Bri gave birth to her daughter, Indie Floyd, at 38 weeks and 5 days. Though she never breathed outside the womb, her presence left an indelible mark. “I prayed and needed her to wake up, to make a sound, to breathe in life. We continually prayed for a miracle, but it didn’t happen.” In Indie’s honor, Bri created a home library of children’s books, each stamped From the Library of Indie Floyd Hill. “We saved them and have added more every year. We read her name with every story we open.” Eight years later, her love for Indie remains as tangible as ever. “Keep going. You can and will get through this. It’s not easy—it hurts so badly—but the love you feel for that baby will stay with you. Nobody can take that from you.”

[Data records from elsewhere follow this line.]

(** One move.  [None]: the move is not enabled (the goroutine is
    elsewhere, or blocked).  A halted process moves no more. *)
Definition exec (a : Action) (s : State) : Step :=
  match halted s with
  | Some _ => None
  | None =>
      match a with
      | AStart => Start s
      | AStop => Stop s
      | AAddLogger id lg => Some ([], set_svc s (AddLogger (svc s) id lg))
      | ARemoveLogger id => Some ([], set_svc s (RemoveLogger (svc s) id))
      | ACloseStopCh => closeStopCh s
      | ASubmit d => submit d s
      | ASendData i => sendData_run i s
      | AMainStop => runMainWorker_stop s
      | AMainRecv => runMainWorker_recv s
      | AMainLocked order => processLogData_locked order s
      | AMainSend => processLogData_send s
      | AWorkerRecv w => runWorker_recv w s
      | AWorkerDone w => processJob_done w s
      | AWorkerTimeout w => processJob_timeout w s
      | APublish cid => publish cid s
      | ATick dt => if decide (0 < dt) then Some ([], set_now s (now s + dt)) else None
      end
  end.

(** A run: the actions in order, with the events they produce. *)
Fixpoint run (acts : list Action) (s : State) : Step :=
  match acts with
  | [] => Some ([], s)
  | a :: rest =>
      match exec a s with
      | Some (evs, s') =>
          match run rest s' with
          | Some (evs', s'') => Some (evs ++ evs', s'')
          | None => None
          end
      | None => None
      end
  end.

End glog.

(** * Properties *)

Import models interfaces channel glog.

(** ** The zap publisher *)

(** The zap field one record field is turned into, by its type tag alone. *)
Definition zapFieldOf (g : LogField) : zap.Field :=
  if Type_ g =? FieldTypeInt then zap.Int (Key g) (Integer g)
  else if Type_ g =? FieldTypeString then zap.String_ (Key g) (String g)
  else if Type_ g =? FieldTypeFloat then zap.Float64 (Key g) (Float g)
  else zap.Any (Key g) (Object g).

Definition tagged (f : option LogField) : Prop :=
  ∃ g, f = Some g ∧
       (Type_ g = FieldTypeInt ∨ Type_ g = FieldTypeFloat ∨
        Type_ g = FieldTypeString ∨ Type_ g = FieldTypeObject).
(** * Shot-chart fetcher and court renderer: a shallow embedding

    This development embeds the two Python modules of the repository,

      - [nba_scoring/shot_maps/robust_fetch_all.py]  (module [Fetch]), and
      - [nba_scoring/shot_maps/draw_shot_chart.py]   (module [Chart]),

    and proves properties of the embedded functions.

    Conventions of the embedding:

      - a pandas DataFrame of shots is the list of its rows, in index
        order; [pd.concat(..., ignore_index=True)] is list concatenation
        and [len] is the row count;
      - the working directory is a finite map from file names to files;
        a file written by [to_csv] is known by the table it was written
        from, and what [pd.read_csv] makes of such a file is a parameter
        of the development (pandas infers the column types again, so the
        table read need not be the table written);
      - the integer columns of a table are int64 columns: arithmetic on
        them wraps around at 64 bits;
      - every call of the shot-chart endpoint, every file read, write and
        removal and every [time.sleep] is appended to a trace carried by
        the world, so that "no network call" and "no file written" are
        statements about the trace;
      - Python exceptions (subclasses of [Exception]) are the [Raise]
        results of a state-and-exception monad; effects performed before
        the exception was raised stay in the state;
      - [print] calls and wall-clock reads whose value is only printed are
        left out, except for the last line of the run summary, which the
        trace records. *)

From Stdlib Require Import ZArith QArith String Ascii List Lia.
From Stdlib Require Import Decimal DecimalString DecimalZ DecimalPos.
From stdpp Require Import base gmap strings list list_numbers.

Local Open Scope string_scope.
Local Open Scope list_scope.
Local Open Scope Z_scope.

(** ** Python primitives used by the two modules *)

Module Py.

(** An exception, identified with the text [str(e)] gives. *)
Inductive Exn : Type := Exception (msg : string).

Definition str_exn (e : Exn) : string :=
  match e with Exception msg => msg end.

Inductive Result (A : Type) : Type :=
| Ok (a : A)
| Raise (e : Exn).
Arguments Ok {A} a.
Arguments Raise {A} e.

(** [str(n)] for an [int]. *)
Definition str (n : Z) : string := NilZero.string_of_int (Z.to_int n).

(** ['0' * n] *)
Fixpoint zeros (n : nat) : string :=
  match n with
  | O => ""
  | S n' => String "0" (zeros n')
  end.

(** [s.zfill(width)]: pad on the left with zeros up to [width]; a
    leading sign stays in front of the padding. *)
Definition zfill (width : nat) (s : string) : string :=
  let fill := (width - String.length s)%nat in
  match s with
  | String c rest =>
      if (Ascii.eqb c "-" || Ascii.eqb c "+")%bool
      then String c (zeros fill +:+ rest)
      else zeros fill +:+ s
  | EmptyString => zeros fill
  end.

(** [a % b] on [int]: the sign follows the divisor, and a zero divisor
    raises [ZeroDivisionError], whose text for [%] is the one of
    CPython 3.11. *)
Definition ZeroDivisionError : Exn :=
  Exception "integer modulo by zero".

(** The [ZeroDivisionError] of a division ([//], [divmod], and the
    division of a [timedelta] by an [int]). *)
Definition ZeroDivisionError_div : Exn :=
  Exception "integer division or modulo by zero".

(** 64-bit signed integers, the element type of an integer column of a
    DataFrame: the range, and the value an arithmetic result wraps to. *)
Definition int64_min : Z := - 2 ^ 63.
Definition int64_max : Z := 2 ^ 63 - 1.

Definition is_int64 (z : Z) : Prop := int64_min <= z <= int64_max.

Definition wrap_int64 (z : Z) : Z := (z + 2 ^ 63) mod 2 ^ 64 - 2 ^ 63.

Definition mod_ (a b : Z) : Result Z :=
  if b =? 0 then Raise ZeroDivisionError else Ok (a mod b).

(** [range(a, b)] *)
Definition range (a b : Z) : list Z := seqZ a (b - a).

(** *** The state-and-exception monad *)

Definition M (S A : Type) : Type := S -> Result A * S.

Definition ret {S A} (a : A) : M S A := fun s => (Ok a, s).

Definition bind {S A B} (m : M S A) (k : A -> M S B) : M S B :=
  fun s =>
    match m s with
    | (Ok a, s') => k a s'
    | (Raise e, s') => (Raise e, s')
    end.

Definition raise {S A} (e : Exn) : M S A := fun s => (Raise e, s).

(** [try: m  except Exception as e: h e] *)
Definition try_except {S A} (m : M S A) (h : Exn -> M S A) : M S A :=
  fun s =>
    match m s with
    | (Ok a, s') => (Ok a, s')
    | (Raise e, s') => h e s'
    end.

Definition get {S} : M S S := fun s => (Ok s, s).
Definition modify {S} (f : S -> S) : M S unit := fun s => (Ok tt, f s).

(** Lift a computation on a component of the state. *)
Definition zoom {S T A} (proj : S -> T) (upd : T -> S -> S) (m : M T A) : M S A :=
  fun s => let (r, t) := m (proj s) in (r, upd t s).

(** [if c: m] *)
Definition when {S} (c : bool) (m : M S unit) : M S unit :=
  if c then m else ret tt.

(** [for i, x in enumerate(l, i0): body i x] *)
Fixpoint for_enumerate {S A} (body : Z -> A -> M S unit) (i : Z) (l : list A)
  : M S unit :=
  match l with
  | [] => ret tt
  | x :: l' => bind (body i x) (fun _ => for_enumerate body (i + 1) l')
  end.

(** [for x in l: acc = body acc x] *)
Fixpoint for_each {S A B} (body : B -> A -> M S B) (acc : B) (l : list A)
  : M S B :=
  match l with
  | [] => ret acc
  | x :: l' => bind (body acc x) (fun acc' => for_each body acc' l')
  end.
(** * Verification of the lead-generation pipeline (veneer-lead-agent)

    Shallow embedding of the Python sources:
    - [src/utils/parser.py]          parse_url_list, parse_company_data,
                                     parse_analysis_results
    - [src/company_extractor.py]     parse_analysis_results,
                                     extract_companies_from_url, analyze_company
    - [src/agent_runner.py]          the candidate loop of
                                     run_lead_generation_process
    - [src/url_processor.py]         the TLD filter of perform_search
    - [src/utils/error_handler.py]   retry (same code in logging_utils.py)
    - [src/utils/api_cache.py]       APICache.get / set / cached, cached_api_call

    Python [str] values are modelled as [String.string]; a character is an
    8-bit [Ascii.ascii], i.e. a code point in 0..255 (Latin-1).  The
    character predicates below ([is_space], [is_word], [lower_char], ...)
    follow Python's Unicode tables restricted to that range. *)

From Stdlib Require Import Ascii String List Bool Arith ZArith Lia Sorted.
From stdpp Require Import gmap strings.
Import ListNotations.

Local Open Scope bool_scope.
#[local] Set Warnings "-register-all".

(* ------------------------------------------------------------------ *)
(** ** Python text primitives *)
(* ------------------------------------------------------------------ *)

Module Py.

Definition code (c : ascii) : nat := nat_of_ascii c.

Definition in_range (lo hi n : nat) : bool := (lo <=? n) && (n <=? hi).

(** [str.isspace] (also the [\s] class of [re] for [str] patterns):
    9..13, 28..31, 32, 133, 160. *)
Definition is_space (c : ascii) : bool :=
  let n := code c in
  in_range 9 13 n || in_range 28 32 n || (n =? 133) || (n =? 160).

“He may not be here in my arms, but my baby boy taught me what love, strength, and faith truly mean.” — Elizabeth

Elizabeth’s son was diagnosed with Trisomy 18 at 12 weeks, knowing his life would be lived entirely within her. She cherished every moment she had with him, taking him camping, swimming, to the beach, reading him books, and capturing a thousand memories in photographs. After he passed, baking banana bread—his favorite in utero—became a ritual of remembrance, and friends and family now join her in this act of love. “When you lose a baby, you’re not just grieving their life—you’re grieving the future you imagined with them. But I have survived—and so can you.”


“No matter how long we knew about our babies, they were still babies.” — Kylie

For Kylie, every life—however brief—is worth celebrating. “We had one we were able to bury, and one we were not. We hope to do a balloon release on each of their due dates, and I plan to tattoo their birth flowers or get a permanent bracelet with their birthstones.” Faith has been her anchor and quiet source of strength. “The most important thing I did was spend time in the presence of the Lord. Worship healed me in so many ways. Though my heart will always hurt missing my babies, my heart will also always praise God for comforting me.” She hopes others understand how isolating silence can feel. “It constantly felt like an elephant in the room. When people asked, it made me feel seen and cared about. Even small gestures—acknowledgment, curiosity—meant the world.”


“There is healing in speaking your grief.” — Raquel

Raquel learned that sharing her experience was a crucial part of processing her loss. “Just talking about it. Talk about the loss. Talk about how hard it is. Allow yourself to feel. Allow yourself to be sad or to feel joy in happy moments. Talk about it all—whether that’s publicly, privately, or with a therapist.” For a long time, she felt isolated because no one knew. Opening up to family, friends, and eventually a professional helped her process the grief and find grounding. “Being open allowed me to finally feel seen and understood. It made the loneliness lift, and it reminded me that I was not walking this path alone.”


RELATED: Five Ways To Support A Parent Through Loss


Making Space for Every Story


Every story shared here is an act of courage. Loss does not erase love. Even in quiet, these babies—and the mothers who carry them—remain, shaping hearts, holding space, and reminding us that community begins with compassion.


To every parent walking through loss: You are not alone, and your story is sacred.